Choose Next, and then select the [dbo].[Crimes_New] table in the Destination:<servername> field:

Click Next, and ensure the Run immediately checkbox is selected and then click Finish to begin the import.

Once the import is complete (depending on how much time has elapsed between the initial load and the update, this process will either be very quick or could take a few minutes) you will see the following:

Click Close to close the Import Export Wizard. Once the temporary table has been loaded, you can connect to the database and transfer the data to the fact table in the database.

Updating the Fact Table with the New Data

Adding the new data to the ChicagoCrimes Fact table is a relatively straightforward process. You could easily modify the process above to load the data directly into the fact table from the text file, however by separating the process of uploading from updating, you are ensuring that any errors that occur can be corrected easily.

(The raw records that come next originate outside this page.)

(** A request line without a line feed is the one that was found. *)
Lemma request_line_unique (x x' r r' : bytes) n : x ++ CRLF ++ r = x' ++ CRLF ++ r' → LF ∉ x → crlf_position (x' ++ CRLF ++ n) = Some (length x') →
  n `prefix_of` r' → x = x'.
Proof.
  intros Heq Hx Hpos [k ->]. assert (Hle : (length x' ≤ length x)%nat).
  { destruct (decide (length x' ≤ length x)%nat) as [|Hgt]; [done |]. exfalso.
    assert (Hpre : ∃ q, x' = x ++ CR :: q).
    { exists (drop (S (length x)) x'). apply (f_equal (take (length x'))) in Heq. rewrite take_app_length in Heq. rewrite <- Heq at 1.
      rewrite take_app_ge by lia. destruct (length x' - length x)%nat as [|m] eqn:Hm; [lia |]. cbn. do 2 f_equal.
      apply (f_equal (drop (S (length x)))) in Heq. rewrite <- Heq. rewrite take_app_ge by lia. rewrite Hm. cbn.
      rewrite drop_app_ge by lia. by replace (S (length x) - length x)%nat with 1%nat by lia. }
    destruct Hpre as [q ->]. rewrite <- !app_assoc in Heq. apply app_inv_head in Heq. cbn in Heq. injection Heq as Heq.
    destruct q as [|b q].
    - unfold CRLF, CR, LF in Heq. cbn in Heq. discriminate.
    - cbn in Heq. injection Heq as <- _. rewrite <- app_assoc in Hpos. cbn in Hpos.
      destruct (crlf_position_le x (q ++ CRLF ++ n)) as (m & Hm & Hml). cbn in Hm. rewrite Hpos in Hm. injection Hm as <-.
      rewrite length_app in Hml. cbn in Hml. lia. }
  assert (Hpre : ∃ q, x = x' ++ q).
  { exists (drop (length x') x). apply (f_equal (take (length x'))) in Heq. rewrite take_app_length, take_app_le in Heq by lia.
    by rewrite <- Heq at 1; rewrite take_drop. }
  destruct Hpre as [q ->]. rewrite <- app_assoc in Heq. apply app_inv_head in Heq. destruct q as [|b [|b' q]]; [by rewrite app_nil_r | |]; exfalso.
  - unfold CRLF, CR, LF in Heq. cbn in Heq. discriminate.
  - cbn in Heq. injection Heq as _ -> _. apply Hx. apply elem_of_app. right. by right; left.
Qed.

(** C20: when the request line has no bare line feed, the block the gateway writes upstream is the client's request line,
    the bearer of the ticket, `Connection: close`, then exactly the header lines of the client that are neither blank nor
    named authorization or connection, in their order, and ends at its only blank line. *)
Theorem gateway_single_authorization (stream br out rest x block : bytes) :
  inject_authorization_header stream br = Some (Ok (Some (out, rest))) →
  stream = x ++ CRLF ++ block ++ CRLF ++ rest → LF ∉ x →
  split_on LF out =
    (x ++ [CR]) :: (str_bytes "Authorization: Bearer " ++ br ++ [CR]) :: (str_bytes "Connection: close" ++ [CR])
      :: filter client_line (split_on LF block) ++ [[CR]; []].
Proof.
  intros (x' & block' & Hs & Hpos & _ & Hb & ->)%inject_Ok Hs' Hx. rewrite Hs in Hs'.
  assert (x = x') as ->. { eapply (request_line_unique x x'); [symmetry; exact Hs' | done | exact Hpos |]. exists rest. by rewrite <- app_assoc. }
  apply app_inv_head, app_inv_head in Hs'. rewrite !app_assoc in Hs'. apply app_inv_tail, app_inv_tail in Hs' as ->.
  destruct (bearer_no_lf _ _ Hb) as [_ Hbr]. rewrite <- kept_lines. apply split_on_head; [done | done | apply kept_clean].
Qed.

(** Rewriting never panics: whatever the stream and the bearer, both slices of the
    header block are in range. *)
Theorem gateway_never_panics (stream br : bytes) : inject_authorization_header stream br ≠ None.
Proof.
  unfold inject_authorization_header.
  destruct (read_initial_headers [] stream) as [[[h r]|]|e] eqn:Hread; [| done | done].
  apply read_initial_headers_spec in Hread as (_ & He & _).
  by destruct (rewrite_request_headers_spec h br He) as (x & block & _ & _ & ->).
Qed.

Definition demo_stream : bytes :=
  str_bytes "GET / HTTP/1.1" ++ CRLF ++ str_bytes "Host: a" ++ CRLF
  ++ str_bytes "AUTHORIZATION: Bearer client" ++ CRLF ++ CRLF ++ str_bytes "body".

Lemma gateway_single_authorization_witness :
  ∃ out, inject_authorization_header demo_stream (str_bytes "tok") = Some (Ok (Some (out, str_bytes "body")))
    ∧ split_on LF out = [str_bytes "GET / HTTP/1.1" ++ [CR]; str_bytes "Authorization: Bearer tok" ++ [CR]; str_bytes "Connection: close" ++ [CR];
        str_bytes "Host: a" ++ [CR]; [CR]; []].
Proof.
  eexists. split; [vm_compute; reflexivity |].
  refine (eq_trans (gateway_single_authorization demo_stream (str_bytes "tok") _ (str_bytes "body") (str_bytes "GET / HTTP/1.1")
    (str_bytes "Host: a" ++ CRLF ++ str_bytes "AUTHORIZATION: Bearer client" ++ CRLF) ltac:(vm_compute; reflexivity) ltac:(vm_compute; reflexivity) _) _).
  - apply (bool_decide_unpack _). by vm_compute.
  - rewrite <- kept_lines. vm_compute. reflexivity.
Defined.

Definition lf_target : bytes :=
  str_bytes "GET /" ++ [LF] ++ str_bytes "Authorization:client HTTP/1.1" ++ CRLF ++ CRLF.

(** A bare line feed in the request target is accepted, and what follows it reaches
    the upstream as a line of its own named authorization, before the injected one. *)
Theorem gateway_lf_smuggles_header :
  ∃ out line, inject_authorization_header lf_target (str_bytes "tok") = Some (Ok (Some (out, [])))
    ∧ split_on LF out !! 1%nat = Some line
    ∧ is_header_named line (str_bytes "authorization") = true
    ∧ line = str_bytes "Authorization:client HTTP/1.1" ++ [CR].
Proof. eexists _, _. split_and!; vm_compute; reflexivity. Qed.

End Http.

To update the fact table, connect to your database instance using SQL Server Management Studio and execute the following script:

INSERT ChicagoCrimes

SELECT [ID]

,[Case Number]

,[Date]

,[Block]

,[IUCR]

,[Primary Type]

,[Description]

,[Location Description]

,[Arrest]

,[Domestic]

,[Beat]

,[District]

,[Ward]

,[Community Area]

,[FBI Code]

,[X Coordinate]

,[Y Coordinate]

,[Year]

,[Updated On]

,[Latitude]

,[Longitude]

,[Location]

     ,CAST([Date] AS DATE)

FROM [dbo].[Crimes_New]

WHERE [Date] > (SELECT MAX([Date]) FROM ChicagoCrimes);

 

When the script finishes, you should see the same number of rows affected as you saw transferred in the Import Export Wizard:

Once the script is complete, the fact table in your database will be updated with the latest information available. You can verify that the data was updated properly by re-running the following T-SQL query and comparing the date returned with the initial date from above:

SELECT MAX([Date]) FROM ChicagoCrimes;

 

You should see a newer date returned.

Updating the Excel Workbook

In Part 3 of this series we used an Excel Workbook, a Power Pivot model and Power View to create a simple visualization of crime data. Once the Fact Table has been updated, you’ll want to return to the workbook and refresh the data to ensure the new rows are loaded into the visualizations.

Start Excel and open the workbook you created in Part 3, and when the workbook is opened, click the Enable Content button:

Select Power Pivot from the ribbon and select the Manage command to open the Power Pivot window:

From the ribbon, select the Refresh drop-down and select Refresh All and when prompted, enter the password for the database. When the refresh is complete, you should see the following dialog:

Note that the refresh will repopulate the entire Power Pivot model, not just the added rows.

Conclusion

In this post, we downloaded the latest information from the City of Chicago data portal and manually updated the database with the new information. You also updated the Excel Workbook with visualizations that you created earlier. This process can be re-run any time you want to add updated data to your database.

Future posts in this series will detail how to use the Azure Data Factory to automate the process of updating the data. I will also be creating a new series of posts that will use the data from this series to create an Azure Machine Learning predictive analytics model.